**YOUR TASK**
Copy each line of the records below that mentions the word "Hoid".

**THE DATA**
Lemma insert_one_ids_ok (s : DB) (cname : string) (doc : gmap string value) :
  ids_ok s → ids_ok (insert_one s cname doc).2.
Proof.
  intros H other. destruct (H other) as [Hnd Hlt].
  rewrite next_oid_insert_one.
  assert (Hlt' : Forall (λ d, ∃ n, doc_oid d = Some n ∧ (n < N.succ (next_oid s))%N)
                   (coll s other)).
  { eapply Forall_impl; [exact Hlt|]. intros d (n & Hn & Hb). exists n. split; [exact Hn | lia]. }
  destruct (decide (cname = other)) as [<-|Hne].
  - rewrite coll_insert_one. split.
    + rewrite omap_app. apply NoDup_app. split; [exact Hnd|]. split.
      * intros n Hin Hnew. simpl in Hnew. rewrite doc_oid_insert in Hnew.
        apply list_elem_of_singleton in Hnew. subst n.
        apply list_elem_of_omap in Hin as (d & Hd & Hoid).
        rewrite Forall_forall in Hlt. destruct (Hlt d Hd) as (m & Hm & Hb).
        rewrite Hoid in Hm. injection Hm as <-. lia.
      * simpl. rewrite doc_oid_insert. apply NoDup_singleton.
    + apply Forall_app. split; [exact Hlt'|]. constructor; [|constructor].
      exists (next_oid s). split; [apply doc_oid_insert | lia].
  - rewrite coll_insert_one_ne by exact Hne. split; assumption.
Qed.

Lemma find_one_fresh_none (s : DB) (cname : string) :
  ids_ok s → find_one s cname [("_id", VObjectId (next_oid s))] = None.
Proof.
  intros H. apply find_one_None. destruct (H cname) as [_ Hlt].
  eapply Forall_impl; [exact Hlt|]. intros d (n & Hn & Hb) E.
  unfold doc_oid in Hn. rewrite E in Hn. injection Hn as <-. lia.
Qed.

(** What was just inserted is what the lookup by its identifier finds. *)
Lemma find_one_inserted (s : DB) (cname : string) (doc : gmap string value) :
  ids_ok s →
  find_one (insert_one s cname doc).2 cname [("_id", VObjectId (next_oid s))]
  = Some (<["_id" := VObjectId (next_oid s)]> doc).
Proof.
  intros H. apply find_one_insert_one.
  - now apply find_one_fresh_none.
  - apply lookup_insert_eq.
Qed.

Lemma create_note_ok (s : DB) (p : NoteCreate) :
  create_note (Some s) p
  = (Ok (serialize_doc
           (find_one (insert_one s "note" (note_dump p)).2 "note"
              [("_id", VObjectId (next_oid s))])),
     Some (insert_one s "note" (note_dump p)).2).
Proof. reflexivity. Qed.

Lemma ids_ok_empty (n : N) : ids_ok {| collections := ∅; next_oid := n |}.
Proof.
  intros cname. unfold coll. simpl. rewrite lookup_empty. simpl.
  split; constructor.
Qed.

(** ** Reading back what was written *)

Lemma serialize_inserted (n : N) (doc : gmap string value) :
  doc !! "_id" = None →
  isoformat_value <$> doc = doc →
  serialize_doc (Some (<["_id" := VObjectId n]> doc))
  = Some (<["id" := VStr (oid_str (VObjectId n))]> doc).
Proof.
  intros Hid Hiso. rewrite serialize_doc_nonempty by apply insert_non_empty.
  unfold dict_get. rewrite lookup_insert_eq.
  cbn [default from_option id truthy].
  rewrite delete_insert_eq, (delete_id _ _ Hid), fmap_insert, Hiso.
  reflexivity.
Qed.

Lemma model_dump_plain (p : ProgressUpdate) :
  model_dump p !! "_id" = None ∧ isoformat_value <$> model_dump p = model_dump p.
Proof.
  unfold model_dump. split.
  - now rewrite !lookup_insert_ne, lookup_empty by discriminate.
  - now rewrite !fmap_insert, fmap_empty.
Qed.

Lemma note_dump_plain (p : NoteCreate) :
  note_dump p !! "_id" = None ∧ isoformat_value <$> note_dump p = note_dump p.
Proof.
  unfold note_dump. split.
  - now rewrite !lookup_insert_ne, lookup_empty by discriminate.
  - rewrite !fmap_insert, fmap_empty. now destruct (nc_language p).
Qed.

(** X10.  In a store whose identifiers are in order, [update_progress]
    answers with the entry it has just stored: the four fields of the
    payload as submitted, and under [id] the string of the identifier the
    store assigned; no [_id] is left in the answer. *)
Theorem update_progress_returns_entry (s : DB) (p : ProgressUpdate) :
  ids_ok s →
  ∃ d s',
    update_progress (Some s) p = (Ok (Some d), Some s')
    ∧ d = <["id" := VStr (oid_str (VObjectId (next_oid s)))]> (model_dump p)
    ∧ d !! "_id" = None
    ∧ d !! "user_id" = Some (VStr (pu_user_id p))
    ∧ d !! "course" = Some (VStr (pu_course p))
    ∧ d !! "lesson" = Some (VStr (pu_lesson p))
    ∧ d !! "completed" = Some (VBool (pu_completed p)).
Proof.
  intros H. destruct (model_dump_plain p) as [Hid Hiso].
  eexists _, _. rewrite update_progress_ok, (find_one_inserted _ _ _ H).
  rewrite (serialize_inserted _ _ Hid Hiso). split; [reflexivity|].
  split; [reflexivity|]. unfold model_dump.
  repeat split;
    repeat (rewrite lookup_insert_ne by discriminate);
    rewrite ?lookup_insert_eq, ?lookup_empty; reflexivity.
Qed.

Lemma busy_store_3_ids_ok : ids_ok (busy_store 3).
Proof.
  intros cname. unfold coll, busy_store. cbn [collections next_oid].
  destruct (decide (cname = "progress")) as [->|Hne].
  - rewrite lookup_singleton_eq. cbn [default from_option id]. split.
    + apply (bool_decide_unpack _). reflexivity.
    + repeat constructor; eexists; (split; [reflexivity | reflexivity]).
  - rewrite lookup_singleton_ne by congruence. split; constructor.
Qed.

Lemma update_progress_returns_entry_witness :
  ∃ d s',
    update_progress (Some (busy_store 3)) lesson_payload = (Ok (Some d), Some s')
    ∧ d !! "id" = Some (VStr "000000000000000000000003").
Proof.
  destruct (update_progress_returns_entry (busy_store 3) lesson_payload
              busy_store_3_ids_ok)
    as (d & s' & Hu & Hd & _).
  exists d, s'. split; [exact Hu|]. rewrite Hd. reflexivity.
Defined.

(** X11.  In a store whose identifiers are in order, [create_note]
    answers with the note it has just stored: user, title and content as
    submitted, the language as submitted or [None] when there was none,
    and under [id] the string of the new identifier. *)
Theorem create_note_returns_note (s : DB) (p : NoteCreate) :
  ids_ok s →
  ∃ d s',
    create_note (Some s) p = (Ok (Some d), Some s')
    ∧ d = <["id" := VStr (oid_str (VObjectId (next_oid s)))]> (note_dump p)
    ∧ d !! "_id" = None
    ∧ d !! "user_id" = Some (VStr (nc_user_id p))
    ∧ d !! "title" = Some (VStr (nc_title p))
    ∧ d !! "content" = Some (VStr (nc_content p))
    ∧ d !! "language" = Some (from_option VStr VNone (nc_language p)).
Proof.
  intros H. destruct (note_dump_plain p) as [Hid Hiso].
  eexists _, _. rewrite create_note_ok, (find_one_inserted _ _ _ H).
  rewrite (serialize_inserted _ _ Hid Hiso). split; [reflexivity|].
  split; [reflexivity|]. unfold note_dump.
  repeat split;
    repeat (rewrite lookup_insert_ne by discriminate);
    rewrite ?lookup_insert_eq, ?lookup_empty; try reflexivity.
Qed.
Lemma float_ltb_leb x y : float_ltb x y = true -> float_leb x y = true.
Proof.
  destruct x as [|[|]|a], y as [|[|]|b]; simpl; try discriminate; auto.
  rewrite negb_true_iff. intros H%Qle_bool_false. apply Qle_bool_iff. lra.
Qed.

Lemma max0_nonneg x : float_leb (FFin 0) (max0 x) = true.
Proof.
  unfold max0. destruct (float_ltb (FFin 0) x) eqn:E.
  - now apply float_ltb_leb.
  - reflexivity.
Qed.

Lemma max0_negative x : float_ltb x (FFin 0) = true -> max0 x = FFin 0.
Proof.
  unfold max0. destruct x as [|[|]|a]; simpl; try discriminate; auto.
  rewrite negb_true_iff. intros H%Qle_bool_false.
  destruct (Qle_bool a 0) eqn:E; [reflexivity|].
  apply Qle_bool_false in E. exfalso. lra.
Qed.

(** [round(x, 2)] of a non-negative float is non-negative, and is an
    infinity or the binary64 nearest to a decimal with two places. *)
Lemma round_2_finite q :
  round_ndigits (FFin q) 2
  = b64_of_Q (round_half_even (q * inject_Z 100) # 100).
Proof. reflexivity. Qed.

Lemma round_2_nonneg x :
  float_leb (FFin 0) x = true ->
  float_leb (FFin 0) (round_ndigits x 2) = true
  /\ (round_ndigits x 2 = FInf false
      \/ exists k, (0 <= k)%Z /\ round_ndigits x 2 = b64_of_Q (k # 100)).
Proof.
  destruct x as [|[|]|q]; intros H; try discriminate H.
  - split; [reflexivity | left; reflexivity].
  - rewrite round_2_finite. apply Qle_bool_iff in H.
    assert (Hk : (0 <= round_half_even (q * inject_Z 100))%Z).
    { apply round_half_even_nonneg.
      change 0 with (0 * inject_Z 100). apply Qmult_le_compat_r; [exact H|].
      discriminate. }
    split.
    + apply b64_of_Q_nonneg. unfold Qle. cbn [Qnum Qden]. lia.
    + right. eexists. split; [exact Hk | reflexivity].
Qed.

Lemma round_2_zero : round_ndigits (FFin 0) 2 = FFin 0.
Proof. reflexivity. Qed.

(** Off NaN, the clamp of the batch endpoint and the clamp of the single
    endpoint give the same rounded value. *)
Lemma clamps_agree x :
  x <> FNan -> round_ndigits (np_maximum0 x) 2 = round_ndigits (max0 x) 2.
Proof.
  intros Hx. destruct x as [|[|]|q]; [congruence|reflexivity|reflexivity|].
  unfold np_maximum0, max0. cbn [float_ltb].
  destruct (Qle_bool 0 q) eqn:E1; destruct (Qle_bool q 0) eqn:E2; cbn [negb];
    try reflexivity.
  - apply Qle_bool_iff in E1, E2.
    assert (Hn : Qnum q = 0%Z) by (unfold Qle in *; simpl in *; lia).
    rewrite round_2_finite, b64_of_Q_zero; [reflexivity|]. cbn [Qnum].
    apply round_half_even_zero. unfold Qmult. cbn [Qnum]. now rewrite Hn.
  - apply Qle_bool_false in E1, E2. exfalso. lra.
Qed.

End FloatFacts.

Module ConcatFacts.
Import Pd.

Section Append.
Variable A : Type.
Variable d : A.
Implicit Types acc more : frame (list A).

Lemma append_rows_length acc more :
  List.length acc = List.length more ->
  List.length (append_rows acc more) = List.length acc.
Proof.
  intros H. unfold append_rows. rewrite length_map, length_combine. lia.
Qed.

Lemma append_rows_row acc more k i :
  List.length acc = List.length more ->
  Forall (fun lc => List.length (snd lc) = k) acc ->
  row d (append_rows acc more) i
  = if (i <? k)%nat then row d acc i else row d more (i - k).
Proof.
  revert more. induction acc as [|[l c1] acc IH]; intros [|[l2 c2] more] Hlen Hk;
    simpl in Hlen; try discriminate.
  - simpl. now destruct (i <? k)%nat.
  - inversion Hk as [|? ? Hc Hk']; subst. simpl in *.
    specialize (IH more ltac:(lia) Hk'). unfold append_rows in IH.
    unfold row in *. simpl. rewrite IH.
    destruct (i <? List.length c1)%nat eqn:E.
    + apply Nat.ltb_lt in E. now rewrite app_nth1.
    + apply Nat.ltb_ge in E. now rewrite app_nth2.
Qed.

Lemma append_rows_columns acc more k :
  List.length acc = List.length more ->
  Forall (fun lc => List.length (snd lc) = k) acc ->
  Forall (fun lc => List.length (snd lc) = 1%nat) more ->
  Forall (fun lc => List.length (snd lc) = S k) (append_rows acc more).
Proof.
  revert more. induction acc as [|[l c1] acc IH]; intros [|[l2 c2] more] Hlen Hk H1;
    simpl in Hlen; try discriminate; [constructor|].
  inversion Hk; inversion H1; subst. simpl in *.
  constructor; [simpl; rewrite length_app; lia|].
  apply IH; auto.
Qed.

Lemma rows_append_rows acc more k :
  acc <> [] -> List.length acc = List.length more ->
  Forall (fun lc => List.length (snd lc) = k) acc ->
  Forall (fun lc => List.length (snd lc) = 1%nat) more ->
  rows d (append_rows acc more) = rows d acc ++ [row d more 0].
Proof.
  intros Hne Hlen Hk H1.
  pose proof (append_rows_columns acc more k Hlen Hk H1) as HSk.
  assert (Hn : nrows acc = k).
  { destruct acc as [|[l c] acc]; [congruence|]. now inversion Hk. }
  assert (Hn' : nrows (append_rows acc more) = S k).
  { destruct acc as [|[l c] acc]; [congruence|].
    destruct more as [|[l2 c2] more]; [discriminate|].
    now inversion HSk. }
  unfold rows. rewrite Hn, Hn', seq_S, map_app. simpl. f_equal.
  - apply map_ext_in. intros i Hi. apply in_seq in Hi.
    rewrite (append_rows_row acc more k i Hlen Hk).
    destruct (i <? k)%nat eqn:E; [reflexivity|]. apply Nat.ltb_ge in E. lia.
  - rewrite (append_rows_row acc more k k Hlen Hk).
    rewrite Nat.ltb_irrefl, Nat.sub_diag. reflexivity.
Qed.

**RESPONSE TO THIS TASK**
        apply list_elem_of_omap in Hin as (d & Hd & Hoid).
        rewrite Hoid in Hm. injection Hm as <-. lia.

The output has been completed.